===== Material for this task =====

(* ===== verification/StepsFacts.v ===== *)
(** * Properties of the steps of the loader

    The state the loop keeps, what its calls are preceded by, an installation
    that asks nothing, and the ways in which the loop goes wrong. *)

From S2P Require Import Prelude CLib Loader Net NetFacts Kickstart CmdLine Steps.

Section steps.
Context {S E : Type} `{LoaderEnv S E}.
Notation ld w := (c_ld (w_cmd w)).
Notation method w := (ld_i (c_ld (w_cmd w)) L_method).
Notation stage2 w := (c_stage2 (w_cmd w)).

(** ** Reachable states *)

(** The states of the loop, from the state the command line has left. *)
Inductive reachable (rc : Z) (st : cmd_state S) (e : E) : locals → world S E → Prop :=
  | reach_start l w : find_media rc (mkWorld st e []) = Ret (l, w) → reachable rc st e l w
  | reach_step fuel l w l' w' : reachable rc st e l w → main_step fuel l w = Ret (Running l', w') → reachable rc st e l' w'.

(** What a call leaves of the method and the data that was given for it. *)
Definition call_keeps (c : call) : Prop :=
  ∀ st e, let '(_, st', _) := env_call c st e in
    ld_i (c_ld st') L_method = ld_i (c_ld st) L_method ∧ c_stage2 st' = c_stage2 st.
(** Only the menu and the methods themselves change the method: the menu to an
    entry of the table, a method to none. *)
Record methods_kept : Prop := {
  mk_others : ∀ c, c ≠ Call_menu → (∀ m, c ≠ Call_mountImage m) → call_keeps c;
  mk_menu : ∀ st e, let '(_, st', _) := env_call Call_menu st e in 0 ≤ ld_i (c_ld st') L_method < 4;
  mk_mount : ∀ m st e, let '(_, st', _) := env_call (Call_mountImage m) st e in
    ld_i (c_ld st') L_method = ld_i (c_ld st) L_method ∨ ld_i (c_ld st') L_method = -1 }.

(** The steps behind the choice of a method. *)
Definition behind_method (l : locals) : bool :=
  match m_step l with
  | STEP_LANG | STEP_KBD | STEP_METHOD | STEP_DONE => false
  | STEP_IP => m_dir l =? 1
  | _ => true
  end.
Record typed (l : locals) (w : world S E) : Prop := {
  ty_dir : m_dir l = 1 ∨ m_dir l = -1;
  ty_class : m_class l ∈ [-1; DEVICE_NETWORK; DEVICE_DISK; DEVICE_CDROM];
  ty_method : -1 ≤ method w < 4;
  ty_chosen : behind_method l = true → 0 ≤ method w;
  ty_url : m_step l = STEP_DONE → is_Some (m_url l) }.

=====

## [Description of the task]
Scan the material above for the word "true", and copy each line where it appears.

## [Written solution]
  | _ => true
  ty_chosen : behind_method l = true → 0 ≤ method w;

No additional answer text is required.